● Given entries:
Lemma records_complete (now : Z) (convs : list json) :
  (forall c, In c convs ->
     (exists b, classify now c = Ok b) /\
     (exists m, minimize_conv c = Ok m /\ encodable m = true)) ->
  exists written, split_conversations_by_time now (Document (JList convs)) = Completed written.
Proof.
  intros Hrec. unfold split_conversations_by_time. cbn [select_conversations py_iter].
  destruct (sort_into_buckets_total now convs empty_buckets) as [bs Hbs].
  { apply Forall_forall. intros c Hc. now apply Hrec. }
  rewrite Hbs. apply save_buckets_total. intros b.
  apply map_result_total_with, Forall_forall. intros c Hc.
  rewrite (sort_into_buckets_filter _ _ _ _ Hbs b), bucket_get_nil_aux in Hc.
  apply filter_In in Hc as [Hc _]. now apply Hrec.
Qed.

(** X21.  A run on a sequence of records completes exactly when every record
    can be classified and minimised on its own and its minimised form can be
    written. *)
Theorem run_completes_iff (now : Z) (convs : list json) :
  (exists written, split_conversations_by_time now (Document (JList convs)) = Completed written)
  <->
  (forall c, In c convs ->
     (exists b, classify now c = Ok b) /\
     (exists m, minimize_conv c = Ok m /\ encodable m = true)).
Proof.
  split.
  - intros [written H] c Hin.
    destruct (completed_records _ _ _ _ _ H eq_refl eq_refl c Hin) as (b & m & Hb & Hm & Ho).
    pose proof (completed_encodable _ _ _ H b m Ho). eauto.
  - apply records_complete.
Qed.

Lemma map_result_app {A B : Type} (f : A -> result B) (xs ys : list A) (us vs : list B) :
  map_result f xs = Ok us -> map_result f ys = Ok vs ->
  map_result f (xs ++ ys) = Ok (us ++ vs).
Proof.
  revert us; induction xs as [|x xs IH]; simpl; intros us Hx Hy.
  - now inversion Hx; subst.
  - apply bind_Ok in Hx as (y & Hfy & Hx). apply bind_Ok in Hx as (us' & Hus & Hx).
    inversion Hx; subst. rewrite Hfy. cbn [bind]. now rewrite (IH _ Hus Hy).
Qed.
(** X20. When the next layer is not the garment applied and the service
    returns an image, [handleGarmentSelect] asks for a try-on of the displayed
    image and leaves layers 0..k followed by one new layer with that garment
    and with the image under the current pose key. The cursor is on the new,
    last layer (redo is off, undo is on), the new image is displayed,
    [currentPoseIndex] stays as it was, and the wardrobe holds the
    garment. *)
Theorem garment_layer_appended
    (garmentFile : File) (garmentInfo : WardrobeItem) (image display : string) (s : State) :
  wf s ->
  displayImageUrl s = Some display -> display <> "" -> isLoading s = false ->
  currentOutfitIndex s < length (outfitHistory s) ->
  isNextGarment garmentInfo s = false ->
  requested (handleGarmentSelect getFriendlyErrorMessage garmentFile garmentInfo s)
    = Some (GenerateVirtualTryOnImage display garmentFile)
  /\ historyView
       (complete (handleGarmentSelect getFriendlyErrorMessage garmentFile garmentInfo s)
                 (Ok image))
     = take (currentOutfitIndex s + 1) (historyView s)
         ++ [(Some garmentInfo, [(poseKey (currentPoseIndex s), image)])]
  /\ currentOutfitIndex
       (complete (handleGarmentSelect getFriendlyErrorMessage garmentFile garmentInfo s)
                 (Ok image))
     = currentOutfitIndex s + 1
  /\ currentPoseIndex
       (complete (handleGarmentSelect getFriendlyErrorMessage garmentFile garmentInfo s)
                 (Ok image))
     = currentPoseIndex s
  /\ canRedo
       (complete (handleGarmentSelect getFriendlyErrorMessage garmentFile garmentInfo s)
                 (Ok image))
     = false
  /\ canUndo
       (complete (handleGarmentSelect getFriendlyErrorMessage garmentFile garmentInfo s)
                 (Ok image))
     = true
  /\ displayImageUrl
       (complete (handleGarmentSelect getFriendlyErrorMessage garmentFile garmentInfo s)
                 (Ok image))
     = Some image
  /\ id garmentInfo
       ∈ (id <$> wardrobe
                   (complete
                      (handleGarmentSelect getFriendlyErrorMessage garmentFile garmentInfo s)
                      (Ok image))).
Proof.
  intros [Hnd Hall] Hd Hne Hl Hlt Hnext.
  unfold handleGarmentSelect. rewrite Hd, Hl, Hnext.
  apply String.eqb_neq in Hne. rewrite Hne. simpl.
  split; [reflexivity|].
  assert (Hlen : length (take (currentOutfitIndex s + 1) (outfitHistory s))
                 = currentOutfitIndex s + 1) by (rewrite length_take; lia).
  split.
  { unfold historyView. simpl. unfold appendLayer.
    rewrite fmap_app, <- fmap_take. f_equal.
    - apply (layerView_grown s _ [[(poseKey (currentPoseIndex s), image)]]);
        [reflexivity | now apply Forall_take].
    - unfold layerView, deref. simpl. now rewrite list_lookup_middle. }
  split; [reflexivity|]. split; [reflexivity|].
  split.
  { unfold canRedo. simpl. unfold appendLayer. rewrite length_app, Hlen. simpl.
    apply Z.ltb_ge. lia. }
  split.
  { unfold canUndo. simpl. apply Nat.ltb_lt. lia. }
  split.
  { set (s' := finally _).
    apply (displayImageUrl_current s'
             {| garment := Some garmentInfo; poseImages := length (objects s) |}).
    - simpl. unfold appendLayer. apply list_lookup_middle. symmetry. exact Hlen.
    - unfold deref. simpl. rewrite list_lookup_middle by reflexivity. simpl.
      now rewrite String.eqb_refl. }
  simpl. exact (proj1 (elem_of_addToWardrobe garmentInfo (wardrobe s))).
Qed.

(** *** The garments worn *)

Lemma ids_of_layers (layers : list OutfitLayer) :
  filter (fun i => i <> "") (omap (fun layer => id <$> garment layer) layers)
  = concat (layerIds <$> layers).
Proof.
  induction layers as [|layer layers IH]; [reflexivity|].
  cbn [omap list_omap fmap list_fmap concat]. unfold layerIds at 1.
  destruct (garment layer) as [g|]; cbn [fmap option_fmap option_map]; [|exact IH].
  rewrite filter_cons. destruct (decide (id g = "")) as [Heq|Hne].
  - rewrite decide_False by tauto. exact IH.
  - rewrite decide_True by exact Hne. cbn [app]. now rewrite IH.
Qed.

Lemma activeGarmentIds_layers (s : State) :
  activeGarmentIds s
  = concat (layerIds <$> take (currentOutfitIndex s + 1) (outfitHistory s)).
Proof. apply ids_of_layers. Qed.

Lemma concat_layerIds_prefix (n m : nat) (history : list OutfitLayer) :
  n <= m ->
  concat (layerIds <$> take n history) `prefix_of` concat (layerIds <$> take m history).
Proof.
  intros Hnm. replace m with (n + (m - n)) by lia.
  rewrite <- take_take_drop, fmap_app, concat_app. now apply prefix_app_r.
Qed.

(** X21. Undo can only shorten the list of active garments and redo only
    lengthen it: the list after an undo is a prefix of the list before, and
    the list before a redo is a prefix of the list after. *)
Theorem activeGarmentIds_undo_redo (s : State) :
  activeGarmentIds (handleUndo s) `prefix_of` activeGarmentIds s
  /\ activeGarmentIds s `prefix_of` activeGarmentIds (handleRedo s).
Proof.
  rewrite !activeGarmentIds_layers. split.
  - unfold handleUndo. destruct (Nat.ltb 0 (currentOutfitIndex s)); [|reflexivity].
    simpl. apply concat_layerIds_prefix. lia.
  - unfold handleRedo. destruct (Z.ltb _ _); [|reflexivity].
    simpl. apply concat_layerIds_prefix. lia.
Qed.

Lemma activeGarmentIds_appended (s s' : State) (layer : OutfitLayer) :
  currentOutfitIndex s < length (outfitHistory s) ->
  outfitHistory s' = appendLayer (currentOutfitIndex s) layer (outfitHistory s) ->
  currentOutfitIndex s' = currentOutfitIndex s + 1 ->
  activeGarmentIds s' = activeGarmentIds s ++ layerIds layer.
Proof.
  intros Hlt Hh Hk. rewrite !activeGarmentIds_layers, Hh, Hk. unfold appendLayer.
  rewrite take_ge by (rewrite length_app, length_take; simpl; lia).
  rewrite fmap_app, concat_app. simpl. now rewrite app_nil_r.
Qed.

● Exercise objective:
What lines of the preceding data include the string "subst"? Pull them out.

● Answer section:
  - now inversion Hx; subst.
    inversion Hx; subst. rewrite Hfy. cbn [bind]. now rewrite (IH _ Hus Hy).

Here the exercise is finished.